> **Task instructions**: Please return the lines of the data below, word for word, from the first line through the line containing "((apply_setting p s).1 = 0 \/".

> **Record set**:

Lemma apply_setting_open p s :
  h_activated p = false ->
  let p' := (apply_setting p s).2 in
  config_of p' = set_config (tstamp_type_list p) (config_of p) s /\
  h_activated p' = false /\ tstamp_type_list p' = tstamp_type_list p /\
  ((apply_setting p s).1 = 0 \/
   exists n, s = SetTstampType n /\ existsb (Z.eqb n) (tstamp_type_list p) = false).
Proof.
  intros Ha. destruct p as [sn lt ac od tm [bs so pr rf ts] o e dl tl]. simpl in Ha. subst ac.
  destruct s as [n|n|n|n|n|n]; try (split_and!; auto; fail).
  cbn. unfold pcap_set_tstamp_type, setter. cbn.
  destruct (length tl =? 0)%nat eqn:El; cbn.
  - destruct tl; [|done]. split_and!; eauto.
  - destruct (existsb (Z.eqb n) tl) eqn:Ex; cbn; split_and!; eauto.
Qed.

(** Equal but for the error message. *)
Definition same_but_message (p q : handle) : Prop := set_errbuf p "" = set_errbuf q "".

Lemma apply_setting_refused p s :
  h_activated p = true ->
  let '(st, p') := apply_setting p s in
  st = PCAP_ERROR_ACTIVATED /\ same_but_message p' p.
Proof.
  intros Ha. destruct s; cbn [apply_setting];
    unfold pcap_set_snaplen, pcap_set_promisc, pcap_set_rfmon, pcap_set_timeout,
      pcap_set_tstamp_type, pcap_set_buffer_size, setter, pcap_check_activated;
    by rewrite Ha.
Qed.

Lemma apply_settings_open p l :
  h_activated p = false ->
  config_of (apply_settings p l).2
    = fold_left (set_config (tstamp_type_list p)) l (config_of p) /\
  h_activated (apply_settings p l).2 = false.
Proof.
  revert p. induction l as [|s l IH]; intros p Ha; [done|].
  cbn [apply_settings fold_left]. destruct (apply_setting_open p s Ha) as (Hc & Ha' & Ht & _).
  destruct (apply_setting p s) as [st p1]. cbn [snd] in *.
  destruct (IH p1 Ha') as [IH1 IH2]. destruct (apply_settings p1 l) as [sts p2].
  cbn [snd] in *. rewrite IH1, Hc, Ht. done.
Qed.

Lemma same_but_message_activated p q :
  same_but_message p q -> h_activated p = h_activated q.
Proof. intros H. exact (f_equal h_activated H). Qed.

Lemma apply_settings_refused p l :
  h_activated p = true ->
  Forall (eq PCAP_ERROR_ACTIVATED) (apply_settings p l).1 /\
  same_but_message (apply_settings p l).2 p.
Proof.
  revert p. induction l as [|s l IH]; intros p Ha; [by split|]. cbn [apply_settings].
  pose proof (apply_setting_refused p s Ha) as Hs.
  destruct (apply_setting p s) as [st p1]. destruct Hs as (-> & Hp1).
  destruct (IH p1) as [IH1 IH2]; [by rewrite (same_but_message_activated _ _ Hp1)|].
  destruct (apply_settings p1 l) as [sts p2]. cbn [fst snd] in *.
  split; [by constructor|]. unfold same_but_message in *. congruence.
Qed.

(** C34: Settings take effect before activation and not after.  On a handle
    that is not activated the setters leave, in the handle that the platform's
    activation is then given, the last value given to each setting (a time
    stamp type that is not in the device's list is ignored) and the others
    untouched.  If that activation reports success, whatever it has made of
    the settings, every setter and a second [pcap_activate] are refused with
    [PCAP_ERROR_ACTIVATED], and nothing but the error message of the handle it
    has left changes. *)
Theorem activation_locks_settings activate_op p before :
  h_activated p = false ->
  let q := (apply_settings p before).2 in
  config_of q = fold_left (set_config (tstamp_type_list p)) before (config_of p) /\
  forall after, 0 <= (activate_op q).1 ->
    let p' := (pcap_activate activate_op q).2 in
    let p'' := (apply_settings p' after).2 in
    (pcap_activate activate_op q).1 = (activate_op q).1 /\
    p' = set_activated (activate_op q).2 /\
    Forall (eq PCAP_ERROR_ACTIVATED) (apply_settings p' after).1 /\
    same_but_message p'' p' /\
    (pcap_activate activate_op p'').1 = PCAP_ERROR_ACTIVATED /\
    same_but_message (pcap_activate activate_op p'').2 p'.
Proof.
  intros Ha q. destruct (apply_settings_open p before Ha) as [Hc Hq]. fold q in Hc, Hq.
  split; [exact Hc|]. intros after Hst p' p''.
  assert (pcap_activate activate_op q = ((activate_op q).1, set_activated (activate_op q).2)) as Hact.
  { unfold pcap_activate, pcap_check_activated. rewrite Hq. simpl negb. cbv iota.
    destruct (activate_op q) as [st r]. cbn [fst snd] in *. by destruct (Z.leb_spec 0 st); [|lia]. }
  assert (p' = set_activated (activate_op q).2) as Hp' by (unfold p'; by rewrite Hact).
  assert (h_activated p' = true) as Ha' by (by rewrite Hp').
  destruct (apply_settings_refused p' after Ha') as [Hf Hs]. fold p'' in Hs.
  assert (h_activated p'' = true) as Ha'' by (by rewrite (same_but_message_activated _ _ Hs)).
  split_and!; try done; [by rewrite Hact|..];
    unfold pcap_activate, pcap_check_activated; rewrite Ha''; done.
Qed.

Definition eth0 : handle := pcap_create_common "eth0".
Definition eth0_settings : list setting := [SetSnaplen 96; SetPromisc 1; SetSnaplen 128].
Definition activate_ok (q : handle) : Z * handle := (0, q).
Definition eth0_active : handle :=
  (pcap_activate activate_ok (apply_settings eth0 eth0_settings).2).2.

Lemma activation_locks_settings_witness :
  h_snapshot (apply_settings eth0_active [SetSnaplen 5]).2 = 128 /\
  (apply_settings eth0_active [SetSnaplen 5]).1 = [PCAP_ERROR_ACTIVATED].
Proof.
  destruct (activation_locks_settings activate_ok eth0 eth0_settings eq_refl) as [_ H].
  destruct (H [SetSnaplen 5] ltac:(vm_compute; discriminate)) as (_ & _ & _ & Hs & _).
  split; [exact (f_equal h_snapshot Hs)|vm_compute; reflexivity].
Defined.

(** ** Operations on a handle that is not activated *)

Lemma statustostr_nonempty n : exists c s, pcap_statustostr n = String c s.
Proof. unfold pcap_statustostr. repeat case_match; eexists _, _; reflexivity. Qed.

(** Reading from a live handle through [read_op], when that hands over no
    packet. *)
Definition live_read {user_t} (p : handle) (cnt : Z) (u : user_t) : read_result * handle * user_t :=
  (ReadRet (read_op (h_ops p) cnt), p, u).

(** C38: After a failed activation the operations of the handle
    ([pcap_dispatch], [pcap_loop], [pcap_next_ex], [pcap_inject],
    [pcap_setfilter], [pcap_setdirection], [pcap_getnonblock],
    [pcap_setnonblock] and [pcap_stats]) all report
    [PCAP_ERROR_NOT_ACTIVATED] and change nothing, [pcap_next] gives no packet,
    and the handle has an error message.  Two of them test for -1 only:
    [pcap_sendpacket] reports success although nothing was sent, and
    [pcap_set_datalink] sets the type and reports success for every
    link-layer type the failed activation had listed; for another it reports
    -1, or success if nothing was listed and it is the type of the handle. *)
Theorem failed_activation_ops activate_op p buf fp dir nb eb cnt dlt {user_t} (u : user_t) :
  h_activated p = false -> (activate_op p).1 < 0 ->
  let '(status, p') := pcap_activate activate_op p in
  status = (activate_op p).1 /\
  pcap_dispatch live_read p' cnt u = (ReadRet PCAP_ERROR_NOT_ACTIVATED, p', u) /\
  pcap_loop live_read false 1 p' cnt u = Some (ReadRet PCAP_ERROR_NOT_ACTIVATED, p', u) /\
  pcap_next_ex live_read false p' = (ReadRet PCAP_ERROR_NOT_ACTIVATED, p', None) /\
  pcap_next live_read p' = (Some None, p') /\
  pcap_inject p' buf = PCAP_ERROR_NOT_ACTIVATED /\
  pcap_setfilter p' fp = PCAP_ERROR_NOT_ACTIVATED /\
  pcap_setdirection p' dir = (PCAP_ERROR_NOT_ACTIVATED, p') /\
  pcap_getnonblock p' eb = (PCAP_ERROR_NOT_ACTIVATED, p') /\
  pcap_setnonblock p' nb eb = (PCAP_ERROR_NOT_ACTIVATED, p') /\
  pcap_stats p' = PCAP_ERROR_NOT_ACTIVATED /\
  pcap_sendpacket p' buf = 0 /\
  pcap_set_datalink p' dlt =
    (if existsb (Z.eqb dlt) (dlt_list p') then (0, set_linktype p' dlt)
     else if (length (dlt_list p') =? 0)%nat && (h_linktype p' =? dlt) then (0, p')
     else dlt_unsupported p' dlt) /\
  h_errbuf p' <> "".
Proof.
  intros Ha. unfold pcap_activate, pcap_check_activated. rewrite Ha. simpl negb. cbv iota.
  destruct (activate_op p) as [status q]. simpl fst. destruct (Z.leb_spec 0 status); [lia|]. intros _.
  split_and!; try done.
  - set (p' := initialize_ops _). unfold pcap_set_datalink.
    change (set_datalink_op (h_ops p')) with (set_datalink_op not_initialized_ops).
    cbn [set_datalink_op not_initialized_ops].
    destruct (dlt_list p') as [|d l] eqn:El; [by destruct (h_linktype p' =? dlt)|].
    destruct (existsb _ _); simpl negb; cbv iota; [|done]. by destruct (_ && _).
  - destruct (String.eqb_spec (h_errbuf q) "") as [He|He]; [|exact He].
    destruct (statustostr_nonempty status) as (c & t & ->). discriminate.
Qed.

Definition failing_activate (q : handle) : Z * handle :=
  (PCAP_ERROR_PERM_DENIED,
   Handle (h_snapshot q) (h_linktype q) (h_activated q) (h_oldstyle q) (h_timeout q) (h_opt q)
     (h_ops q) "" [DLT_EN10MB; DLT_DOCSIS] []).

Lemma failed_activation_ops_witness :
  let p := (pcap_activate failing_activate eth0).2 in
  (pcap_activate failing_activate eth0).1 = -8 /\ pcap_sendpacket p [] = 0 /\
  (pcap_set_datalink p DLT_DOCSIS).1 = 0 /\ (pcap_set_datalink p DLT_RAW).1 = -1.
Proof.
  pose proof (fun dlt => failed_activation_ops failing_activate eth0 [] [] 0 0 "" (-1) dlt tt
                eq_refl ltac:(vm_compute; reflexivity)) as H.
  destruct (pcap_activate failing_activate eth0) as [status p] eqn:E. cbn [fst snd].
  pose proof (H DLT_DOCSIS) as (Hs & _ & _ & _ & _ & _ & _ & _ & _ & _ & _ & Hsend & Hd & _).
  pose proof (H DLT_RAW) as (_ & _ & _ & _ & _ & _ & _ & _ & _ & _ & _ & _ & Hr & _).
  vm_compute in E. injection E as <- <-.
  split_and!; [exact Hs|exact Hsend|rewrite Hd; reflexivity|rewrite Hr; reflexivity].
Defined.

(** ** Status messages *)

(** [pcap_statustostr] names every status value of [pcap.h]; another value
    is printed after a fixed text, and the static buffer has room for ten
    characters of it, so that it is printed in full exactly when it has at
    most ten: values of -1000000000 and below lose their last digit. *)
Theorem statustostr_unknown n :
  is_i 32 n -> n < -11 \/ n = 0 \/ 3 < n ->
  (-1000000000 < n -> pcap_statustostr n = "Unknown error: " +:+ fmt_d n) /\
  (String.length (pcap_statustostr n) <= 25)%nat /\
  pcap_statustostr (-2147483648) = "Unknown error: -214748364".
Proof.
  intros Hn Hs.
  assert (Hp : pcap_statustostr n = snprintf status_ebuf_size ("Unknown error: " +:+ fmt_d n)).
  { unfold pcap_statustostr, PCAP_WARNING, PCAP_WARNING_TSTAMP_TYPE_NOTSUP,
      PCAP_WARNING_PROMISC_NOTSUP, PCAP_ERROR, PCAP_ERROR_BREAK, PCAP_ERROR_NOT_ACTIVATED,
      PCAP_ERROR_ACTIVATED, PCAP_ERROR_NO_SUCH_DEVICE, PCAP_ERROR_RFMON_NOTSUP,
      PCAP_ERROR_NOT_RFMON, PCAP_ERROR_PERM_DENIED, PCAP_ERROR_IFACE_NOT_UP,
      PCAP_ERROR_CANTSET_TSTAMP_TYPE, PCAP_ERROR_PROMISC_PERM_DENIED.
    repeat (case_match; [lia|]). done. }
  rewrite Hp. split_and!.
  - intros Hlow. apply snprintf_fits. rewrite length_append.
    assert (String.length (fmt_d n) <= 10)%nat.
    { destruct (Z.lt_ge_cases (Z.abs n) (10 ^ 9)) as [Hlt|Hge].
      - etransitivity; [apply (length_fmt_d n 9); [lia|exact Hlt]|lia].
      - apply (length_fmt_d_pos n 10); [lia|clia]. }
    unfold status_ebuf_size. simpl String.length at 1. lia.
  - pose proof (length_snprintf status_ebuf_size ("Unknown error: " +:+ fmt_d n)
                  ltac:(vm_compute; lia)) as H. unfold status_ebuf_size in *. lia.
  - vm_compute. reflexivity.
Qed.

Lemma statustostr_unknown_witness : pcap_statustostr 2147483647 = "Unknown error: 2147483647".
Proof.
  destruct (statustostr_unknown 2147483647 ltac:(zcompute) ltac:(lia)) as (H & _ & _).
  etransitivity; [apply H; lia|vm_compute; reflexivity].
Defined.

(** ** Handles to close at exit *)

Lemma remove_head l h : pcap_remove_from_pcaps_to_close (h :: l) h = l.
Proof. simpl. by rewrite Z.eqb_refl. Qed.

(** Closing at exit: when each handle's cleanup takes it off the list,
    [pcap_close_all] ends after closing every handle once, latest first; a
    handle whose cleanup leaves it on the list makes it never end. *)
Theorem pcap_close_all_ends l :
  pcap_close_all (length l) (fun h l => pcap_remove_from_pcaps_to_close l h) l [] = Some l /\
  forall h fuel closed, pcap_close_all fuel (fun _ l => l) (h :: l) closed = None.
Proof.
  split.
  - enough (H : forall closed, pcap_close_all (length l)
      (fun h l => pcap_remove_from_pcaps_to_close l h) l closed = Some (closed ++ l)%list) by apply H.
    induction l as [|h l IH]; intros closed; [by rewrite app_nil_r|].
    cbn [length pcap_close_all]. rewrite remove_head, IH, <- app_assoc. done.
  - intros h fuel. induction fuel as [|fuel IH]; intros closed; [done|]. apply IH.
Qed.

(** ** The packet loops on a savefile *)

Section Loops.
Context (malloc_ok : Z -> bool) (mem0 : list Z) {user_t : Type}
        (callback : user_t -> pcap_pkthdr -> list byte -> user_t * bool).

Definition rest_of (o : offline) : Z := lenZ (f_rest (o_fp o)).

> **Output below**:
Lemma apply_setting_open p s :
  h_activated p = false ->
  let p' := (apply_setting p s).2 in
  config_of p' = set_config (tstamp_type_list p) (config_of p) s /\
  h_activated p' = false /\ tstamp_type_list p' = tstamp_type_list p /\
  ((apply_setting p s).1 = 0 \/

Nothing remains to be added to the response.